* **Exercise prompt**: Below are entries; output exactly the lines from the one with "destruct (rows w) as" to the one with "specialize (Hmin_le d0", both included, and nothing else.

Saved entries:
[Start of Attachment]
(** C10: when the weather table has a date column with at least one valid
    date, the table after [meteo_data_hourly_to_daily] has exactly one row for
    every calendar day from the earliest to the latest valid date, in order,
    and the row of a day without observation holds only missing values. *)
Theorem daily_table_covers_every_day s w idate d0 ds :
  weather_data (self s) = Some w ->
  col_index "date" (columns w) = Some idate ->
  keep_some (map (row_day idate) (rows w)) = d0 :: ds ->
  exists out first last,
    weather_after s = Some out /\
    In first (d0 :: ds) /\ In last (d0 :: ds) /\
    (forall d, In d (d0 :: ds) -> (first <= d <= last)%Z) /\
    get_col "date" out =
      Some (map (fun d => Date (day_start d)) (seqZ first (Z.to_nat (last - first + 1)))) /\
    (forall d, (first <= d <= last)%Z <-> In d (seqZ first (Z.to_nat (last - first + 1)))) /\
    NoDup (seqZ first (Z.to_nat (last - first + 1))) /\
    (forall d, (first <= d <= last)%Z ->
               (forall r, In r (rows w) -> row_day idate r <> Some d) ->
               In (Date (day_start d) :: nulls (length (columns out) - 1)) (rows out)).
Proof.
  intros Hw Hi Hdays.
  rewrite (meteo_data_hourly_to_daily_run s w idate Hw Hi).
  unfold resample_D_mean. rewrite Hdays.
  destruct (Zmin_list_spec d0 ds) as [Hmin_in Hmin_le].
  destruct (Zmax_list_spec d0 ds) as [Hmax_in Hmax_le].
  set (first := Zmin_list d0 ds) in *. set (last := Zmax_list d0 ds) in *.
  eexists _, first, last. split; [reflexivity|].
  split; [exact Hmin_in|]. split; [exact Hmax_in|].
  split; [intros d Hd; split; [apply Hmin_le | apply Hmax_le]; exact Hd|].
  assert (Hle : (first <= last)%Z) by (apply Hmin_le, Hmax_in).
  assert (Hrange : forall d, (first <= d <= last)%Z <->
                             In d (seqZ first (Z.to_nat (last - first + 1))))
    by (intros d; rewrite seqZ_In; lia).
  split; [|split; [exact Hrange | split; [apply seqZ_NoDup|]]].
  - unfold get_col. cbn [columns rows]. rewrite col_index_head.
    f_equal. rewrite map_map. reflexivity.
  - intros d Hd Hnone. cbn [columns rows length]. rewrite Nat.sub_succ, Nat.sub_0_r, length_map.
    apply in_map_iff. exists d. split; [|apply Hrange, Hd].
    f_equal. rewrite filter_nil_iff.
    + apply map_const_nulls.
    + intros r Hr. unfold on_day. specialize (Hnone r Hr).
      destruct (row_day idate r) as [d'|]; [|reflexivity].
      destruct (Z.eqb_spec d d'); [congruence | reflexivity].
Qed.

Lemma daily_table_covers_every_day_witness :
  exists out first last,
    weather_after (state_with_weather sample_weather) = Some out /\
    In first [0; 0; 2]%Z /\ In last [0; 0; 2]%Z /\
    (forall d, In d [0; 0; 2]%Z -> (first <= d <= last)%Z) /\
    get_col "date" out =
      Some (map (fun d => Date (day_start d)) (seqZ first (Z.to_nat (last - first + 1)))) /\
    (forall d, (first <= d <= last)%Z <-> In d (seqZ first (Z.to_nat (last - first + 1)))) /\
    NoDup (seqZ first (Z.to_nat (last - first + 1))) /\
    (forall d, (first <= d <= last)%Z ->
               (forall r, In r (rows sample_weather) -> row_day 0 r <> Some d) ->
               In (Date (day_start d) :: nulls (length (columns out) - 1)) (rows out)).
Proof.
  apply (daily_table_covers_every_day (state_with_weather sample_weather) sample_weather 0%nat);
    reflexivity.
Defined.

(** The run on the sample: three days, the second without observation. *)
Lemma sample_weather_run :
  weather_after (state_with_weather sample_weather) = Some sample_weather_resampled.
Proof. reflexivity. Qed.

(** Cleaning, then resampling: the three rows of the day become one, with
    the mean of the absolute values. *)
Lemma sample_hourly_run :
  exists s,
    clean_data (state_with_weather sample_hourly) = (Ok tt, s) /\
    weather_after s =
      Some (mkDF ["date"; "rayonnement_solaire"]
                 [[Date 0; Num (Rmean [Rabs (-5); Rabs 10; Rabs 9]%R)]]).
Proof. eexists. split; reflexivity. Qed.

(** ** Resampling a table that is daily already *)

Lemma keep_some_map_Some {A} (l : list A) : keep_some (map Some l) = l.
Proof. induction l as [|a l IH]; simpl; [|rewrite IH]; reflexivity. Qed.

Lemma keep_some_perm {A} (l l' : list (option A)) :
  Permutation l l' -> Permutation (keep_some l) (keep_some l').
Proof.
  induction 1 as [| [x|] l l' _ IH | [x|] [y|] l | l l' l'' _ IH1 _ IH2]; simpl;
    try reflexivity; auto.
  - apply perm_swap.
  - etransitivity; eassumption.
Qed.

Lemma filter_single {A B} (f : A -> B) (p : A -> bool) l r :
  NoDup (map f l) -> In r l ->
  (forall x, p x = true <-> f x = f r) ->
  filter p l = [r].
Proof.
  intros Hnd Hin Hp. induction l as [|a l IH]; [destruct Hin|].
  simpl in Hnd. apply NoDup_cons_iff in Hnd. destruct Hnd as [Hna Hnd].
  simpl. destruct Hin as [->|Hin].
  - assert (E : p r = true) by (apply Hp; reflexivity). rewrite E. f_equal.
    apply filter_nil_iff. intros x Hx. destruct (p x) eqn:Ex; [|reflexivity].
    exfalso. apply Hna. apply Hp in Ex. rewrite <- Ex. apply in_map, Hx.
  - destruct (p a) eqn:Ea.
    + exfalso. apply Hna. apply Hp in Ea. rewrite Ea. apply in_map, Hin.
    + apply IH; assumption.
Qed.

Lemma Rmean_single x : Rmean [x] = x.
Proof. unfold Rmean. simpl. field. Qed.

Lemma series_mean_single c : is_numeric c = true -> series_mean [c] = c.
Proof.
  destruct c; simpl; try discriminate; intros _; [reflexivity|].
  unfold series_mean. simpl. rewrite Rmean_single. reflexivity.
Qed.

(** The bin of the day of a row, when no other row is of that day. *)
Lemma bin_of_row idate w r d :
  NoDup (map (row_day idate) (rows w)) ->
  In r (rows w) -> row_day idate r = Some d ->
  map (fun i => series_mean (map (cell_at i) (filter (on_day idate d) (rows w))))
      (mean_columns idate w)
  = numeric_values idate w r.
Proof.
  intros Hnd Hr Hd. unfold numeric_values.
  rewrite (filter_single (row_day idate) _ _ r Hnd Hr).
  - apply map_ext_in. intros i Hi. simpl. apply series_mean_single.
    unfold mean_columns in Hi. apply filter_In in Hi. destruct Hi as [_ Hi].
    apply andb_true_iff in Hi. destruct Hi as [_ Hi].
    unfold numeric_column in Hi. rewrite forallb_forall in Hi. apply Hi, Hr.
  - intros x. unfold on_day. rewrite Hd.
    destruct (row_day idate x) as [d'|]; [|split; discriminate].
    rewrite Z.eqb_eq. split; congruence.
Qed.

Lemma map_days {B} (F : Z -> B) (G : row -> B) idate l :
  (forall r, In r l -> exists dr, row_day idate r = Some dr /\ F dr = G r) ->
  map F (keep_some (map (row_day idate) l)) = map G l.
Proof.
  induction l as [|r l IH]; intros H; [reflexivity|].
  destruct (H r (or_introl eq_refl)) as (dr & Hdr & HF).
  simpl. rewrite Hdr. simpl. rewrite HF. f_equal. apply IH. intros; apply H; right; assumption.
Qed.

(** C8: on a weather table that has exactly one row for every day of a
    range of consecutive days, the resampling keeps the number of rows and,
    for every row, the values of its numeric columns, now in the row of its
    day; when the rows were in the order of the days, they still are. *)
Theorem resample_of_daily_table s w idate d0 :
  weather_data (self s) = Some w ->
  col_index "date" (columns w) = Some idate ->
  Permutation (map (row_day idate) (rows w)) (map Some (seqZ d0 (nrows w))) ->
  exists out,
    weather_after s = Some out /\
    nrows out = nrows w /\
    (forall r, In r (rows w) ->
       exists d, row_day idate r = Some d /\
                 In (Date (day_start d) :: numeric_values idate w r) (rows out)) /\
    (map (row_day idate) (rows w) = map Some (seqZ d0 (nrows w)) ->
     map (fun r => tl r) (rows out) = map (numeric_values idate w) (rows w)).
Proof.
  intros Hw Hi Hperm.
  rewrite (meteo_data_hourly_to_daily_run s w idate Hw Hi).
  unfold resample_D_mean, nrows in *.
  pose proof (keep_some_perm _ _ Hperm) as Hdays. rewrite keep_some_map_Some in Hdays.
  assert (Hnd : NoDup (map (row_day idate) (rows w))).
  { eapply Permutation_NoDup; [apply Permutation_sym, Hperm|].
    apply Finite.Injective_map_NoDup; [intros a b [=]; assumption | apply seqZ_NoDup]. }
  assert (Hday : forall r, In r (rows w) ->
            exists d, row_day idate r = Some d /\ In d (seqZ d0 (length (rows w)))).
  { intros r Hr. apply (in_map (row_day idate)) in Hr.
    apply (Permutation_in _ Hperm) in Hr. apply in_map_iff in Hr.
    destruct Hr as (d & Hd & Hin). eauto. }
  destruct (keep_some (map (row_day idate) (rows w))) as [|d ds] eqn:Ek.
  - apply Permutation_nil in Hdays.
    assert (Hn : length (rows w) = 0%nat)
      by (rewrite <- (length_seqZ d0 (length (rows w))), Hdays; reflexivity).
    destruct (rows w) as [|r rs]; [|discriminate Hn].
    eexists. split; [reflexivity|]. repeat split; try reflexivity.
    intros r [].
  - destruct (Zmin_list_spec d ds) as [Hmin_in Hmin_le].
    destruct (Zmax_list_spec d ds) as [Hmax_in Hmax_le].
    set (first := Zmin_list d ds) in *. set (last := Zmax_list d ds) in *.
    set (n := length (rows w)) in *.
    assert (Hn : (0 < n)%nat).
    { apply Permutation_length in Hdays. rewrite length_seqZ in Hdays. simpl in Hdays. lia. }
    assert (Hfirst : first = d0).
    { apply (Permutation_in _ Hdays) in Hmin_in. apply seqZ_In in Hmin_in.
      assert (H0 : In d0 (d :: ds))
        by (apply (Permutation_in _ (Permutation_sym Hdays)), seqZ_In; lia).
      specialize (Hmin_le d0 H0). lia. }
    assert (Hlast : last = (d0 + Z.of_nat n - 1)%Z).
    { apply (Permutation_in _ Hdays) in Hmax_in. apply seqZ_In in Hmax_in.
      assert (H0 : In (d0 + Z.of_nat n - 1)%Z (d :: ds))
        by (apply (Permutation_in _ (Permutation_sym Hdays)), seqZ_In; lia).
      specialize (Hmax_le _ H0). lia. }
    assert (Hcount : Z.to_nat (last - first + 1) = n) by lia.
    rewrite Hcount, Hfirst.
    eexists. split; [reflexivity|]. cbn [rows].
    split; [rewrite length_map; apply length_seqZ|].
    split.
    + intros r Hr. destruct (Hday r Hr) as (dr & Hdr & Hin).
      exists dr. split; [exact Hdr|].
      apply in_map_iff. exists dr. split; [|exact Hin].
      f_equal. apply bin_of_row; assumption.
    + intros Hsorted. rewrite map_map. cbn [tl].
      assert (Hseq : seqZ d0 n = keep_some (map (row_day idate) (rows w)))
        by (rewrite Hsorted, keep_some_map_Some; reflexivity).
      rewrite Hseq.
      apply map_days. intros r Hr. destruct (Hday r Hr) as (dr & Hdr & _).
      exists dr. split; [exact Hdr|]. apply bin_of_row; assumption.
Qed.

Lemma day_of_day_start d : day_of (day_start d) = d.
Proof. unfold day_of, day_start, ns_per_day. apply Z.div_mul. discriminate. Qed.

(** The table the resampler produces is daily: its rows are those of
    consecutive days, in order, so that resampling it again keeps its rows and
    their values. *)
Lemma resampled_is_daily idate w out :
  resample_D_mean idate w = Some out ->
  col_index "date" (columns out) = Some 0%nat /\
  exists first, map (row_day 0) (rows out) = map Some (seqZ first (nrows out)).
Proof.
  unfold resample_D_mean.
  destruct (keep_some (map (row_day idate) (rows w))) as [|d ds].
  - destruct (rows w); [|discriminate]. intros [= <-].
    split; [apply col_index_head|]. exists 0%Z. reflexivity.
  - intros [= <-]. split; [apply col_index_head|].
    exists (Zmin_list d ds). unfold nrows. cbn [rows].
    rewrite length_map, length_seqZ, map_map. apply map_ext. intros day.
    unfold row_day. cbn. rewrite day_of_day_start. reflexivity.
Qed.

Lemma resample_of_daily_table_witness :
  exists out,
    weather_after (state_with_weather sample_daily_weather) = Some out /\
    nrows out = nrows sample_daily_weather /\
    (forall r, In r (rows sample_daily_weather) ->
       exists d, row_day 0 r = Some d /\
                 In (Date (day_start d) :: numeric_values 0 sample_daily_weather r)
                    (rows out)) /\
    (map (row_day 0) (rows sample_daily_weather)
       = map Some (seqZ 3 (nrows sample_daily_weather)) ->
     map (fun r => tl r) (rows out)
       = map (numeric_values 0 sample_daily_weather) (rows sample_daily_weather)).
Proof.
  apply (resample_of_daily_table (state_with_weather sample_daily_weather)
           sample_daily_weather 0%nat 3%Z).
  - reflexivity.
  - reflexivity.
  - apply perm_swap.
Defined.

(** ** The nearest match of the as-of join *)






(** ** Sorting by date *)


Section SortedByKey.
Context {A : Type} (k : A -> Z) (leb : A -> A -> bool) (P : A -> Prop).
Hypothesis leb_key : forall a b, P a -> P b -> leb a b = Z.leb (k a) (k b).



End SortedByKey.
[End of Attachment]
* **Written solution**:
    destruct (rows w) as [|r rs]; [|discriminate Hn].
    eexists. split; [reflexivity|]. repeat split; try reflexivity.
    intros r [].
  - destruct (Zmin_list_spec d ds) as [Hmin_in Hmin_le].
    destruct (Zmax_list_spec d ds) as [Hmax_in Hmax_le].
    set (first := Zmin_list d ds) in *. set (last := Zmax_list d ds) in *.
    set (n := length (rows w)) in *.
    assert (Hn : (0 < n)%nat).
    { apply Permutation_length in Hdays. rewrite length_seqZ in Hdays. simpl in Hdays. lia. }
    assert (Hfirst : first = d0).
    { apply (Permutation_in _ Hdays) in Hmin_in. apply seqZ_In in Hmin_in.
      assert (H0 : In d0 (d :: ds))
        by (apply (Permutation_in _ (Permutation_sym Hdays)), seqZ_In; lia).
      specialize (Hmin_le d0 H0). lia. }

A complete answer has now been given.